Return every line below in which "destruct" appears.
*** Opening of Data for review ***
(** The data encoders on every branch.  A header with the right magic and a legal
    count (even and at most 262144 components, 2 to 65536 bins) is written as 32 format
    bytes, an event of a known type as 16 or 8; anything else returns -1 and leaves the
    buffer alone; no byte behind the header is touched. *)
Theorem data_header_encoders buf h type freq :
  32 <= zlen buf ->
  (rtlsdr_stream_encode_iq_hdr (Some buf) (Some h) =
     if (hdr_magic h =? RTLSTREAM_MAGIC_IQ) && (hdr_count h <=? RTLSTREAM_MAX_IQ_COMPONENTS)
        && Z.even (hdr_count h)
     then (32, Some (hdr_wire h ++ drop 32 buf)) else (-1, Some buf)) /\
  (rtlsdr_stream_encode_fft_hdr (Some buf) (Some h) =
     if (hdr_magic h =? RTLSTREAM_MAGIC_FFT) && (2 <=? hdr_count h)
        && (hdr_count h <=? RTLSTREAM_MAX_FFT_BINS)
     then (32, Some (hdr_wire h ++ drop 32 buf)) else (-1, Some buf)) /\
  (rtlsdr_stream_encode_evt (Some buf) type freq =
     if type =? RTLSTREAM_EVT_FREQ_CHANGE then (16, Some (evt_wire type freq ++ drop 16 buf))
     else if type =? RTLSTREAM_EVT_STREAM_END then (8, Some (evt_wire type freq ++ drop 8 buf))
     else (-1, Some buf)).
Proof.
  intros Hl. unfold rtlsdr_stream_encode_iq_hdr, rtlsdr_stream_encode_fft_hdr,
    rtlsdr_stream_encode_evt. rewrite put_hdr_blit, blit_0 by done.
  rewrite (Z.land_ones _ 1), Zmod_even by lia.
  split_and!.
  - destruct (Z.even _); ztests; done.
  - ztests; done.
  - destruct (Z.eqb_spec type RTLSTREAM_EVT_FREQ_CHANGE) as [->|]; simpl.
    + rewrite !put32_blit, put64_blit by lia. join_blits. by rewrite blit_0 by (unfold zlen in *; simpl; lia).
    + destruct (Z.eqb_spec type RTLSTREAM_EVT_STREAM_END) as [->|]; simpl; [|done].
      rewrite !put32_blit by lia. join_blits. by rewrite blit_0 by (unfold zlen in *; simpl; lia).
Qed.

Lemma data_header_encoders_witness :
  rtlsdr_stream_encode_evt (Some (replicate 33 9)) RTLSTREAM_EVT_STREAM_END 5
  = (8, Some ([0x52; 0x54; 0x32; 0x45; 0; 0; 0; 2] ++ replicate 25 9)).
Proof.
  rewrite (proj2 (proj2 (data_header_encoders (replicate 33 9) (mk_hdr 0 0 0 0 0)
                           RTLSTREAM_EVT_STREAM_END 5 ltac:(vm_compute; congruence)))).
  reflexivity.
Defined.

(** The payload encoders: with enough capacity a legal number of samples (or
    power values, as IEEE-754 bit patterns) is written big-endian, two (four) bytes each,
    in order and nowhere else; an illegal count or too small a buffer is refused with the
    buffer unchanged. *)
Theorem payload_encoders dst cap xs n :
  0 <= n <= zlen xs -> cap = zlen dst ->
  (rtlsdr_stream_encode_iq_payload (Some dst) cap (Some xs) n =
     if (n <=? RTLSTREAM_MAX_IQ_COMPONENTS) && Z.even n && (2 * n <=? cap)
     then (0, Some (iq_wire (take (Z.to_nat n) xs) ++ drop (Z.to_nat (2 * n)) dst))
     else (-1, Some dst)) /\
  (rtlsdr_stream_encode_fft_payload (Some dst) cap (Some xs) n =
     if (2 <=? n) && (n <=? RTLSTREAM_MAX_FFT_BINS) && (4 * n <=? cap)
     then (0, Some (fft_wire (take (Z.to_nat n) xs) ++ drop (Z.to_nat (4 * n)) dst))
     else (-1, Some dst)).
Proof.
  intros Hn ->. assert (Ht : zlen (take (Z.to_nat n) xs) = n)
    by (unfold zlen in *; rewrite length_take; lia).
  unfold rtlsdr_stream_encode_iq_payload, rtlsdr_stream_encode_fft_payload.
  rewrite !bool_decide_false by done. simpl. rewrite !orb_false_r.
  rewrite iq_loop_blit, fft_loop_blit by done.
  rewrite (Z.land_ones _ 1), Zmod_even by lia.
  split.
  - destruct (Z.even n); ztests; simpl; try done.
    rewrite blit_0 by (rewrite zlen_iq_wire; lia).
    do 4 f_equal. pose proof (zlen_iq_wire (take (Z.to_nat n) xs)). unfold zlen in *. lia.
  - ztests; simpl; try done.
    rewrite blit_0 by (rewrite zlen_fft_wire; lia).
    do 4 f_equal. pose proof (zlen_fft_wire (take (Z.to_nat n) xs)). unfold zlen in *. lia.
Qed.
*** Close of Data for review ***
Response to the task:
  - destruct (Z.even _); ztests; done.
  - destruct (Z.eqb_spec type RTLSTREAM_EVT_FREQ_CHANGE) as [->|]; simpl.
    + destruct (Z.eqb_spec type RTLSTREAM_EVT_STREAM_END) as [->|]; simpl; [|done].
  - destruct (Z.even n); ztests; simpl; try done.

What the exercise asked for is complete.